TW: Panic attacks, suicidal ideation
Panic attacks are scary and sometimes come without warning. When panic attacks occur, some people feel as if they are losing control, having a heart attack, or even dying. That’s why it’s helpful to know the signs of a panic attack as well as the strategies that can be used to lessen the severity of them.
A panic attack is typically defined as a sudden episode of intense fear that triggers a severe physical reaction when there is no present danger or apparent cause, according to the Mayo Clinic. They usually come on suddenly and can happen anywhere, but over time they can be triggered by certain situations. Common symptoms include fear or loss of control, impending doom, hyperventilation, palpitations, breathlessness, chest pain, sweating, shaking, chills, nausea, cramps, dizziness, numbness, and suicidal ideation. While people experience panic attacks differently, symptoms usually peak within minutes.
Although panic attacks themselves aren’t life-threatening, they are scary and can affect your quality of life. If you find yourself having recurrent, unexpected panic attacks and fear having attacks in the future, you may have a condition called panic disorder, according to the Mayo Clinic. It is good to seek treatment for panic attacks to help prevent relapses or worsening symptoms. There are also a variety of coping strategies to ease the symptoms of an attack.
An effective way to get through a panic attack is to recognize that you’re having one. If you have never experienced a panic attack, the sensation can feel overwhelming and lead to greater anxiety. One of the best tips to help you stay present is to remind yourself that the panic attack is temporary and will pass.
As someone who has experienced more than a dozen panic attacks in my life, I find comfort in knowing that the symptoms are temporary. My panic attacks often begin with hyperventilating, crying, and chills. At the peak of the attack, I feel like I might die and have increased suicidal ideation. Beyond recognizing that I’m having a panic attack, I try to regulate my breathing with a strategy that my therapist taught me. I start with a high random number such as 473 and then begin counting backwards which helps me focus on the numbers and regulates my breathing.
Another grounding strategy to get through a panic attack is called the 5-4-3-2-1 method. It involves focusing on your five senses to anchor you to your surroundings. In this method, you identify five things you see around you, four things you can touch, three things you can hear, two things you can smell, and one thing you can taste, according to Pych Central. You can also try pressing your feet firmly into the ground or sucking on a sour candy to stay grounded.
While counting and grounding methods can be effective for many people, they are not always easy to implement during a panic attack. If you find yourself unable to try one of the above strategies during an attack, it can be helpful to reach out to someone in a time of distress. This could be a friend, a loved one, The 988 Suicide & Crisis Lifeline, or a mental health professional.

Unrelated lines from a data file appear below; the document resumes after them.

(** * pypipeline: composition of callables into linear pipelines

    A shallow embedding of [pypipeline/compose.py], [pypipeline/pipeline.py]
    and [pypipeline/_warnings.py], and the properties of the pipeline
    builder stated over it. *)

From Stdlib Require Import ZArith String List Lia.
From stdpp Require Import base option list strings gmap fin_maps.
Import ListNotations.
Local Open Scope string_scope.

(** ** Python values, exceptions and the interpreter state *)

#[local] Set Warnings "-register-all".

(** First-order Python values that travel between stages. *)
Inductive value : Type :=
| VNone
| VBool (b : bool)
| VInt (z : Z)
| VStr (s : string)
| VTuple (vs : list value)
| VList (vs : list value).

(** A raised exception: its class name and its message. *)
Record exn : Type := Exn { exn_type : string; exn_msg : string }.

(** The result of evaluating a Python expression: a value or a raised exception. *)
Inductive outcome (A : Type) : Type :=
| Ret (a : A)
| Raise (e : exn).
Arguments Ret {A} a.
Arguments Raise {A} e.

(** The arguments of one [warnings.warn(message, category, stacklevel)] call. *)
Record warning : Type :=
  Warning { w_message : string; w_category : string; w_stacklevel : Z }.

(** What the interpreter's warning filter does with a warning; of the
    filter's actions these three do not depend on the location of the
    call. *)
Inductive action : Type :=
| act_error
| act_ignore
| act_always.

(** Strings hold Python [str] values in their UTF-8 encoding.  A byte of the
    form [10xxxxxx] continues the code point that the bytes before it began. *)
Definition is_continuation (c : Ascii.ascii) : bool :=
  match c with
  | Ascii.Ascii _ _ _ _ _ _ b6 b7 => b7 && negb b6
  end.

(** The string does not begin in the middle of a code point. *)
Definition starts_code_point (s : string) : bool :=
  match s with
  | EmptyString => true
  | String c _ => negb (is_continuation c)
  end.

(** The code points of a string, each with the bytes that encode it: a byte
    is put in front of the first piece of the rest when the rest begins with
    a continuation byte, and is a piece of its own otherwise. *)
Fixpoint code_points (s : string) : list string :=
  match s with
  | EmptyString => []
  | String c s' =>
      if starts_code_point s' then String c EmptyString :: code_points s'
      else match code_points s' with
           | piece :: pieces => String c piece :: pieces
           | [] => [String c EmptyString]
           end
  end.

Fixpoint all_continuation (s : string) : bool :=
  match s with
  | EmptyString => true
  | String c s' => is_continuation c && all_continuation s'
  end.

(** The string is one leading byte followed by continuation bytes only. *)
Definition one_code_point (s : string) : bool :=
  match s with
  | EmptyString => false
  | String c s' => negb (is_continuation c) && all_continuation s'
  end.

(** The strings of a list, one after the other. *)
Definition join (pieces : list string) : string :=
  fold_right String.append EmptyString pieces.

Section PyPipeline.

(** Whatever state the user's callables read and write. *)
Context {world : Type}.

(** The interpreter state threaded through every call: the user's state and
    the warnings that the interpreter has shown so far (in order). *)
Record interp : Type := Interp { user : world; warnings : list warning }.

(** Computations that may change the state and may raise. *)
Definition M (A : Type) : Type := interp -> interp * outcome A.

Definition ret {A} (a : A) : M A := fun st => (st, Ret a).
Definition raise {A} (e : exn) : M A := fun st => (st, Raise e).
Definition bind {A B} (c : M A) (k : A -> M B) : M B :=
  fun st => match c st with
            | (st', Ret a) => k a st'
            | (st', Raise e) => (st', Raise e)
            end.
(** ** Nothing depends on the order of the trace *)

Lemma same_outcome_refl (w : World) : same_outcome w w.
Proof. repeat split; reflexivity. Qed.

Lemma same_outcome_sym (w1 w2 : World) : same_outcome w1 w2 -> same_outcome w2 w1.
Proof. intros (H1 & H2 & H3 & H4). repeat split; auto. symmetry. exact H4. Qed.

Lemma same_outcome_trans (w1 w2 w3 : World) :
  same_outcome w1 w2 -> same_outcome w2 w3 -> same_outcome w1 w3.
Proof.
  intros (H1 & H2 & H3 & H4) (H5 & H6 & H7 & H8).
  repeat split; try congruence. rewrite H4. exact H8.
Qed.

Lemma handle_same_outcome (st : Stubs) (o : op) (w1 w2 : World) :
  same_outcome w1 w2 ->
  (handle st o w1).1 = (handle st o w2).1 /\
  same_outcome (handle st o w1).2 (handle st o w2).2.
Proof.
  intros (Hd & Hw & Hc & Ht).
  assert (Hlog : trace w1 ++ [o] ≡ₚ trace w2 ++ [o]) by (rewrite Ht; reflexivity).
  destruct o; simpl; unfold unless_fails, same_outcome;
    rewrite ?Hd, ?Hw, ?Hc;
    repeat match goal with |- context [match ?e with _ => _ end] => destruct e end;
    simpl; rewrite ?Hd, ?Hw, ?Hc; auto.
Qed.

Lemma run_same_outcome {A : Type} (st : Stubs) (p : prog A) (w1 w2 : World) :
  same_outcome w1 w2 ->
  (run st p w1).1 = (run st p w2).1 /\
  same_outcome (run st p w1).2 (run st p w2).2.
Proof.
  revert w1 w2. induction p as [a | o k IH]; intros w1 w2 Hw; simpl; [auto |].
  destruct (handle_same_outcome st o w1 w2 Hw) as [Hx Hw'].
  destruct (handle st o w1) as [x1 w1'], (handle st o w2) as [x2 w2'].
  simpl in Hx, Hw'. subst x2. apply IH. exact Hw'.
Qed.

(** ** The worker pool *)

Lemma gather_app {X : Type} (g : X -> list op) (l1 l2 : list X) :
  gather g (l1 ++ l2) = (gather g l1 ++ gather g l2)%list.
Proof.
  induction l1 as [| x l1 IH]; simpl; [reflexivity |].
  rewrite IH, app_assoc. reflexivity.
Qed.

Lemma gather_Permutation {X : Type} (g : X -> list op) (l1 l2 : list X) :
  l1 ≡ₚ l2 -> gather g l1 ≡ₚ gather g l2.
Proof.
  induction 1 as [| x l1 l2 _ IH | x y l | l1 l2 l3 _ IH1 _ IH2]; simpl.
  - reflexivity.
  - rewrite IH. reflexivity.
  - rewrite !app_assoc. apply Permutation_app_tail, Permutation_app_comm.
  - rewrite IH1. exact IH2.
Qed.

Lemma gather_ext {X : Type} (g1 g2 : X -> list op) (l : list X) :
  Forall (fun x => g1 x = g2 x) l -> gather g1 l = gather g2 l.
Proof.
  induction 1 as [| x l Hx _ IH]; simpl; [reflexivity |]. rewrite Hx, IH. reflexivity.
Qed.

(** Workers and the work functions they hold. *)
Lemma busy_insert_same (wks : list worker) (i : nat) (wk wk' : worker) :
  wks !! i = Some wk ->
  busy_prog wk = None ->
  busy_prog wk' = None ->
  omap busy_prog (<[i := wk']> wks) = omap busy_prog wks.
Proof.
  intros Hi Hwk Hwk'.
  rewrite insert_take_drop by (eapply lookup_lt_Some; exact Hi).
  rewrite <- (take_drop_middle wks i wk Hi) at 3.
  rewrite !omap_app. simpl. rewrite Hwk, Hwk'. reflexivity.
Qed.

Lemma busy_insert_start (wks : list worker) (i : nat) (wk : worker) (r : errFunc) :
  wks !! i = Some wk ->
  busy_prog wk = None ->
  omap busy_prog (<[i := Busy r]> wks) ≡ₚ r :: omap busy_prog wks.
Proof.
  intros Hi Hwk.
  rewrite insert_take_drop by (eapply lookup_lt_Some; exact Hi).
  rewrite <- (take_drop_middle wks i wk Hi) at 3.
  rewrite !omap_app. simpl. rewrite Hwk.
  symmetry. apply Permutation_middle.
Qed.

Lemma busy_insert_busy (wks : list worker) (i : nat) (p : errFunc) :
  wks !! i = Some (Busy p) ->
  exists rest,
    omap busy_prog wks ≡ₚ p :: rest /\
    (forall q, omap busy_prog (<[i := Busy q]> wks) ≡ₚ q :: rest) /\
    (forall wk', busy_prog wk' = None -> omap busy_prog (<[i := wk']> wks) ≡ₚ rest).
Proof.
  intros Hi.
  exists (omap busy_prog (take i wks) ++ omap busy_prog (drop (S i) wks))%list.
  split; [| split].
  - rewrite <- (take_drop_middle wks i _ Hi) at 1.
    rewrite omap_app. simpl. symmetry. apply Permutation_middle.
  - intros q. rewrite insert_take_drop by (eapply lookup_lt_Some; exact Hi).
    rewrite omap_app. simpl. symmetry. apply Permutation_middle.
  - intros wk' Hwk'. rewrite insert_take_drop by (eapply lookup_lt_Some; exact Hi).
    rewrite omap_app. simpl. rewrite Hwk'. reflexivity.
Qed.

(** The directory of a work function that is on a worker. *)
Lemma active_pick (act : list (string * errFunc)) (p : errFunc) (rest : list errFunc) :
  p :: rest ≡ₚ act.*2 ->
  exists dir act', act ≡ₚ (dir, p) :: act' /\ rest ≡ₚ act'.*2.
Proof.
  intros Hperm.
  assert (Hin : p ∈ act.*2) by (rewrite <- Hperm; left).
  apply list_elem_of_fmap in Hin. destruct Hin as ([dir q] & Hq & Hin). simpl in Hq. subst q.
  apply elem_of_Permutation in Hin. destruct Hin as [act' Hact'].
  exists dir, act'. split; [exact Hact' |].
  rewrite Hact' in Hperm. simpl in Hperm.
  apply Permutation_cons_inv in Hperm. exact Hperm.
Qed.

Lemma busy_replicate_Idle (n : nat) : omap busy_prog (replicate n Idle) = [].
Proof. induction n as [| n IH]; simpl; [reflexivity | exact IH]. Qed.

Section PoolInvariant.

Context (st : Stubs) (f : string -> errFunc) (w0 : World) (ds : list string).
Hypothesis f_within : forall dir, within dir (f dir).
Hypothesis ds_NoDup : NoDup ds.
Hypothesis solo_ok : forall dir, dir ∈ ds -> (run st (f dir) w0).1 = None.

Lemma pool_inv_init (d : Drifter) : pool_inv st f w0 ds (pool_init d (map f ds) w0).
Proof.
  exists [], [], ds, []. simpl.
  split; [reflexivity |].
  split; [reflexivity |].
  split; [rewrite busy_replicate_Idle; reflexivity |].
  split; [reflexivity |].
  split; [constructor |].
  split; [apply Forall_forall; intros; apply same_view_refl |].
  split; [constructor |].
  split; [intros; apply same_view_refl |].
  split; [rewrite app_nil_r; reflexivity |].
  split; reflexivity.
Qed.

(** A step of one work function, seen from the others. *)
Lemma others_unmoved (dir : string) (o : op) (W : World) (act' : list (string * errFunc)) :
  op_within dir o ->
  dir ∉ act'.*1 ->
  Forall (fun a => within a.1 a.2 /\
                   (run st a.2 W).1 = None /\
                   same_view a.1 (run st a.2 W).2 (run st (f a.1) w0).2) act' ->
  Forall (fun a => within a.1 a.2 /\
                   (run st a.2 (handle st o W).2).1 = None /\
                   same_view a.1 (run st a.2 (handle st o W).2).2 (run st (f a.1) w0).2) act' /\
  gather (fun a => calls_of st a.2 (handle st o W).2) act' =
    gather (fun a => calls_of st a.2 W) act'.
Proof.
  intros Ho Hnotin Hact.
  assert (Hall : Forall (fun a =>
            (within a.1 a.2 /\
             (run st a.2 (handle st o W).2).1 = None /\
             same_view a.1 (run st a.2 (handle st o W).2).2 (run st (f a.1) w0).2) /\
            calls_of st a.2 (handle st o W).2 = calls_of st a.2 W) act').
  { rewrite Forall_forall in Hact |- *. intros [dir' p'] Hin.
    destruct (Hact _ Hin) as (Hw & Hr & Hv). simpl in *.
    assert (Hne : dir' <> dir).
    { intros ->. apply Hnotin. apply list_elem_of_fmap. exists (dir, p'). auto. }
    pose proof (handle_elsewhere st dir dir' o W Ho Hne) as Hsame.
    destruct (run_frame st dir' p' _ _ Hw Hsame) as (Hr' & Hc' & Hv').
    split; [split; [exact Hw | split; [congruence |]] | exact Hc'].
    eapply same_view_trans; [exact Hv' | exact Hv]. }
  split.
  - eapply Forall_impl; [exact Hall |]. intros a [Ha _]. exact Ha.
  - apply gather_ext. eapply Forall_impl; [exact Hall |]. intros a [_ Ha]. exact Ha.
Qed.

Once you reach out to someone, you can let the person know that you’re having a panic attack. Typically when I have panic attacks and other people are around, I ask them to stay with me until it passes. I also let people close to me know that I have panic attacks so they are not worried or confused if I have an attack. By doing that, I feel secure and remember that the moment will pass.
If you don’t feel comfortable reaching out to someone while having a panic attack, try writing down your feelings and symptoms. It can also be helpful to monitor your symptoms and mood in the hours and days following a panic attack. According to the Mayo Clinic, many people feel fatigued and worn out after a panic attack subsides. I personally feel exhausted and depressed for up to a week after a panic attack. Now that I know my symptoms after a panic attack, I’m able to manage my emotions better and combat any lingering negative thoughts.
If you try all of the above techniques and have spoken with a mental health professional and still experience panic attacks, medication is a possible option. Your doctor or a psychiatrist may prescribe medication such as selective serotonin reuptake inhibitors (SSRIs) to treat panic attacks, according to the NIMH. A combination of medication, therapy, and mindfulness techniques can be effective in treating panic attacks. Above all else, be compassionate with yourself and remember the strength you have to work through a panic attack.
“Anxiety Disorders.” National Institute of Mental Health, U.S. Department of Health and Human Services, nimh.nih.gov/health/topics/anxiety-disorders#part_145338. Accessed 4 Jan. 2024.
Bettino, Kate. “How to Get through a Panic Attack.” Psych Central, Psych Central, 21 May 2021, psychcentral.com/anxiety/how-to-halt-and-minimize-panic-attacks#recap.
“Panic Attacks and Panic Disorder.” Mayo Clinic, Mayo Foundation for Medical Education and Research, 4 May 2018, mayoclinic.org/diseases-conditions/panic-attacks/symptoms-causes/syc-20376021.